At one point while ranting about some aspect of this book, Charley said, “I’m sorry you’re not liking this book.”

“What? No, I’m loving it!”

At times I was passionately angry with characters, his writing, the way the plot was going, because I was all in! I couldn't (willingly) put this book down. I would almost subconsciously make excuses to get a moment to read. “Took Gabs a little while longer to fall asleep tonight.” “Girls I’m a bit tired, I’m going to rest for a few moments and read a bit.” Those thousand pages were gone in a flash. The historic detail, the lifelike characters, the engaging story made the words come off the page and swirl into full color life, complete with fresh breezes lilting through trees full of the scent of grass and blossoms, stifling rooms reeking of shit and death, and the wonder of living in a time long past that is part of our composition today.


  1. Great book. I'll have to disagree with you on Godwyn's fate, however - I was quite happy to see him get what he had coming. I'll admit, though, that I am predisposed to hatred of religious leadership of all types - I'm not certain that kind of power to persuade men's spiritual beliefs (and thereby controlling their physical lives) can be wielded by very many people to good end. Even those that start out with good intentions seem to end up rotten as a GMO apple once they catch on to what their influence can do.

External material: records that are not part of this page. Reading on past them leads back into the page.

(* ===== verification/ProxyTheorems.v ===== *)
(** * The [proxy] monitor: theorems

    The map of a process is read as the kernel prints it; what the options of
    the command line mean; stopping a process; the size of a mapping in pages;
    one region of a process in the machine. *)

From S2P Require Import Prelude Text Memory PageMath HostOS Tlb Pager PagerTree PagerWalk PagerSpec PagerTlb PagerTheorems Region RegionManager RegionSpec RegionTheorems Registers Mappings Heap HeapSpec HeapTheorems Vcpu VcpuTheorems Descriptors Vm Handlers Syscall SyscallStubs Hypercall Environ Elf Gdb Lifecycle Proxy VmSpec.
From stdpp Require Import strings.
From Stdlib Require Import Ascii.
Local Open Scope Z_scope.

(** ** The map of a process *)

(** A line of [/proc/<pid>/maps]: the range, the permissions, whether it is
    shared, and the rest (offset, device, inode and name). *)
Record maps_entry := mkEntry { me_mapping : ProcMapping; me_shared : bool; me_rest : list Z }.

Definition perm_text (p : Permissions) (shared : bool) : list Z :=
  [if readable p then chr "r" else chr "-"; if writable p then chr "w" else chr "-";
   if exec p then chr "x" else chr "-"; if shared then chr "s" else chr "p"].

(** As the kernel prints it: [%08lx-%08lx %c%c%c%c] and the rest. *)
Definition entry_text (e : maps_entry) : list Z :=
  padded 8 (chr "0") (hex_number (pm_start (me_mapping e))) ++ chr "-" ::
  padded 8 (chr "0") (hex_number (pm_end (me_mapping e))) ++ chr " " ::
  perm_text (pm_perm (me_mapping e)) (me_shared e) ++ chr " " :: me_rest e ++ [newline].

Definition maps_text (l : list maps_entry) : list Z := concat (map entry_text l).

Definition entry_ok (e : maps_entry) : Prop :=
  is_u64 (pm_start (me_mapping e)) /\ is_u64 (pm_end (me_mapping e)) /\ Forall (fun c => c <> newline) (me_rest e).

Lemma entry_text_nonempty e : entry_text e <> [].
Proof. unfold entry_text. by intros [_ ?]%app_eq_nil. Qed.

Lemma padded_hex_nonempty n : padded 8 (chr "0") (hex_number n) <> [].
Proof.
  unfold padded. intros [_ E]%app_eq_nil. destruct (number_cons 16 n) as (l & c & En).
  unfold hex_number in E. rewrite En in E. by destruct l.
Qed.

Lemma extract_hex_padded n c l :
  is_u64 n -> hex_digit c = false -> c <> chr "x" -> c <> chr "X" ->
  extract_hex (mkStream (padded 8 (chr "0") (hex_number n) ++ c :: l) false false) =
  Ok (Some n, mkStream (c :: l) false false).
Proof.
  intros Hn Hc Hx HX. rewrite extract_hex_digits; rewrite ?padded_value; try done.
  - apply padded_hex_nonempty.
  - apply padded_digits.
  - apply Hn.
Qed.

Lemma perm_text_word p sh :
  Forall (fun c => isspace c = false) (perm_text p sh) /\
  forall S (s : S), Permissions_new (perm_text p sh) s = Ok (p, s).
Proof. destruct p as [[] [] []], sh; (split; [repeat constructor|done]). Qed.

(** The fields of a line up to the permissions. *)
Definition line_head : M istream (option Z * option Z * list Z) :=
  let! start := extract_hex in
  let! _dash := extract_char in
  let! stop := extract_hex in
  let! perms := extract_word in
  ret (start, stop, perms).

Lemma maps_line_split s :
  maps_line s = (let! '(start, stop, perms) := line_head in
                 let! _dummy := getline 256 in
                 do! peek in
                 let! perm := Permissions_new perms in
                 ret (mkProcMapping (default 0 start) (default 0 stop) perm)) s.
Proof.
  unfold maps_line, line_head, bind. destruct (extract_hex s) as [[? ?]|]; [|done].
  destruct (extract_char _) as [[? ?]|]; [|done]. destruct (extract_hex _) as [[? ?]|]; [|done].
  by destruct (extract_word _) as [[? ?]|].
Qed.

Lemma extract_word_skip c s :
  isspace c = true -> extract_word (mkStream (c :: s) false false) = extract_word (mkStream s false false).
Proof.
  intros Hc. unfold extract_word, bind. by rewrite (skip_space c s _ Hc eq_refl).
Qed.

Lemma line_head_eq e l :
  entry_ok e ->
  line_head (mkStream (entry_text e ++ l) false false) =
  Ok ((Some (pm_start (me_mapping e)), Some (pm_end (me_mapping e)), perm_text (pm_perm (me_mapping e)) (me_shared e)),
      mkStream (chr " " :: me_rest e ++ newline :: l) false false).
Proof.
  intros (Hs & He & _). unfold line_head, entry_text. repeat (rewrite <- app_assoc; cbn [app]).
  rewrite (bind_ok _ _ _ _ _ (extract_hex_padded _ (chr "-") _ Hs eq_refl ltac:(done) ltac:(done))).
  rewrite (bind_ok _ _ _ _ _ (extract_char_eq (chr "-") _ eq_refl)).
  rewrite (bind_ok _ _ _ _ _ (extract_hex_padded _ (chr " ") _ He eq_refl ltac:(done) ltac:(done))).
  erewrite bind_ok; [reflexivity|]. rewrite extract_word_skip by done.
  apply extract_word_eq; [done|apply perm_text_word|done].
Qed.

(** A line whose rest fits the buffer, and whether anything follows it. *)
Lemma maps_line_eq e l :
  entry_ok e -> (length (me_rest e) <= 254)%nat ->
  maps_line (mkStream (entry_text e ++ l) false false) =
  Ok (me_mapping e, mkStream l (match l with [] => true | _ => false end) false).
Proof.
  intros He Hl. rewrite maps_line_split, (bind_ok _ _ _ _ _ (line_head_eq e l He)).
  rewrite (bind_ok _ _ _ (chr " " :: me_rest e) (mkStream l false false)).
  2: { apply (getline_eq 256 (chr " " :: me_rest e)); [constructor; [done|apply He]|cbn; lia]. }
  rewrite (bind_ok _ _ _ tt (mkStream l (match l with [] => true | _ => false end) false)) by (by destruct l).
  rewrite (bind_ok _ _ _ _ _ (proj2 (perm_text_word _ _) _ _)). by destruct (me_mapping e).
Qed.

(** A longer one is read, but leaves the stream failed and not at its end. *)
Lemma maps_line_long e l :
  entry_ok e -> (254 < length (me_rest e))%nat ->
  exists l', maps_line (mkStream (entry_text e ++ l) false false) = Ok (me_mapping e, mkStream l' false true).
Proof.
  intros He Hl. rewrite maps_line_split, (bind_ok _ _ _ _ _ (line_head_eq e l He)).
  assert (exists x l', getline 256 (mkStream (chr " " :: me_rest e ++ newline :: l) false false) =
            Ok (x, mkStream l' false true)) as (x & l' & E).
  { unfold getline, bind at 1, get at 1. cbn [in_left good in_eof in_fail negb andb].
    change (chr " " :: me_rest e ++ newline :: l) with ((chr " " :: me_rest e) ++ newline :: l).
    rewrite span_all; [|constructor; [done|]|done].
    2: { eapply Forall_impl; [apply He|]. cbn. intros c Hc. by apply negb_true_iff, Z.eqb_neq. }
    destruct (Nat.ltb_spec (256 - 1) (length (chr " " :: me_rest e))) as [_|Hge]; [|cbn in Hge; lia].
    by eexists _, _. }
  exists l'. rewrite (bind_ok _ _ _ _ _ E). rewrite (bind_ok _ _ _ tt (mkStream l' false true)) by done.
  rewrite (bind_ok _ _ _ _ _ (proj2 (perm_text_word _ _) _ _)). by destruct (me_mapping e).
Qed.

(** On a stream that is not good nothing is read, and the permissions are empty. *)
Lemma maps_line_failed s : good s = false -> maps_line s = Fail Assert.
Proof.
  intros Hg. destruct s as [l [] []]; try done.
Qed.

(** The rounds of the loop over lines that fit. *)
Lemma maps_rounds es acc l :
  Forall (fun e => entry_ok e /\ (length (me_rest e) <= 254)%nat) es -> l <> [] ->
  rounds maps_step (length es) acc (mkStream (maps_text es ++ l) false false)
         (acc ++ map me_mapping es) (mkStream l false false).
Proof.
  intros Hes Hl. revert acc. induction Hes as [|e es [He Hf] _ IH]; intros acc.
  { rewrite app_nil_r. constructor. }
  cbn [length map].
  replace (acc ++ me_mapping e :: map me_mapping es) with ((acc ++ [me_mapping e]) ++ map me_mapping es)
    by (by rewrite <- app_assoc).
  econstructor; [|apply IH].
  unfold maps_step. unfold maps_text. cbn [map concat]. rewrite <- app_assoc.
  rewrite (bind_ok _ _ _ _ _ (maps_line_eq e _ He Hf)). unfold bind, get, ret. cbn [in_eof].
  by destruct (concat (map entry_text es) ++ l) as [|c k] eqn:E; [destruct (concat _), l|].
Qed.

(** C36. The map of a process is read as the kernel prints it.  For a file of at least one line,
    each a range, four permission characters and a rest of at most 254
    characters, [memory_map_for_pid] finds exactly the ranges and permissions of the
    lines, in their order. *)
Theorem maps_parsed (es : list maps_entry) :
  es <> [] -> Z.of_nat (length es) <= 2 ^ 64 ->
  Forall (fun e => entry_ok e /\ (length (me_rest e) <= 254)%nat) es ->
  parse_maps (Some (maps_text es)) = Ok (map me_mapping es).
Proof.
  intros Hne Hlen Hes. destruct (exists_last Hne) as (es' & e & ->).
  apply Forall_app in Hes as [Hes [[He Hf] _]%Forall_cons_1]. rewrite length_app in Hlen. cbn in Hlen.
  unfold parse_maps.
  assert (while_ maps_step [] (mkStream (maps_text (es' ++ [e])) false false)
          = Ok (map me_mapping (es' ++ [e]), mkStream [] true false)) as ->; [|done].
  apply while_rounds. exists (length es'), (map me_mapping es'), (mkStream (entry_text e) false false).
  split; [lia|]. split.
  - unfold maps_text. rewrite map_app, concat_app. cbn [map concat]. rewrite app_nil_r.
    apply (maps_rounds es' []); [done|apply entry_text_nonempty].
  - unfold maps_step. rewrite <- (app_nil_r (entry_text e)).
    rewrite (bind_ok _ _ _ _ _ (maps_line_eq e [] He Hf)). by rewrite map_app.
Qed.

(** A map that cannot be read ends the monitor.  A file that does not open or is empty,
    and a line whose rest (for instance the name of a mapped file) has more than
    254 characters, fail the assertion on the permissions, after any number of
    lines that fit and whatever follows. *)
Theorem maps_refused (es : list maps_entry) (e : maps_entry) (l : list Z) :
  Z.of_nat (length es) + 1 < 2 ^ 64 ->
  Forall (fun e => entry_ok e /\ (length (me_rest e) <= 254)%nat) es ->
  entry_ok e -> (254 < length (me_rest e))%nat ->
  parse_maps (Some (maps_text es ++ entry_text e ++ l)) = Fail Assert /\
  parse_maps None = Fail Assert /\ parse_maps (Some []) = Fail Assert.
Proof.
  intros Hlen Hes He Hf. split_and!; [|by vm_compute|by vm_compute]. unfold parse_maps.
  destruct (maps_line_long e l He Hf) as [l' E].
  rewrite (while_fault maps_step (S (length es)) [] _ (map me_mapping es ++ [me_mapping e]) (mkStream l' false true) Assert);
    [done|lia| |].
  - rewrite <- Nat.add_1_r. eapply rounds_trans.
    + apply (maps_rounds es []); [done|]. intros [E' _]%app_eq_nil. by apply entry_text_nonempty in E'.
    + econstructor; [|constructor]. unfold maps_step. by rewrite (bind_ok _ _ _ _ _ E).
  - unfold maps_step. by rewrite (bind_fail _ _ _ _ (maps_line_failed (mkStream l' false true) eq_refl)).
Qed.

    Ralph was evil too, but at least his was an honest evil and I don't think he needed the self-deception of religion to hide behind his machinations. His was driven by ambition and I think he owned that pretty well.

    I'm all for redemption, but in my eyes, there's a line one can cross that makes such niceties nearly unattainable. Would you say that Sir Thomas' son (cant remember the young king's name) found a degree of redemption by the end? I've debated myself on that and still am unsure.

    What I love most about Follett's writing is the historical context and details. My ancestors came to England as part of William the Conqueror's Norman invasion and held various positions and titles mostly in Gloucestershire all the way through the late 1600s. Books like this with such wonderful historical depictions always help me put color and context to the family history.

    Not sure how I missed finding your blog before, Amy, but am glad I did. I always knew you were a good writer, but didn't realize just how much so until now. We still miss you here at the mountain...

  2. How did I miss this comment?! I was just cruising back through my old posts and found this one...

    Charley feels the same way as you do about Godwyn. He was a douche, he deserved to die. I guess I'm one of those people who always believes--to a fault perhaps--that there is hope for someone.
    I agree with you about churches with power. Power attracts the kind of men who crave it. So much so that they’ll play dirty to get it; almost excluding the possibility that anyone truly virtuous stands a chance of being elected. One of the many reasons I'm a vehement supporter of the separation of church and state. A single religion could never fairly represent a population. And suddenly political enemies are found to be witches or warlocks to their utter pain and demise. Power corrupts religion. A church is supposed to be a humble institution. I think the Catholic's forgot that somewhere along the line.

    I went to a Catholic service for a wedding--tripped me out. Everybody responded in monotone unison. Charley went to a Catholic elementary school and had difficulty not responding. I caught him a few times muttering along. Quit it--that’s creepy!

    I love the historical detail too. I can't learn by rote. Some people thrive on learning disparate facts and details and can keep it all sorted. I learn by experience, concept and context, three things with which Follet writes amazingly well. The experiences aren't my own but they storytelling and characters put right in there with them.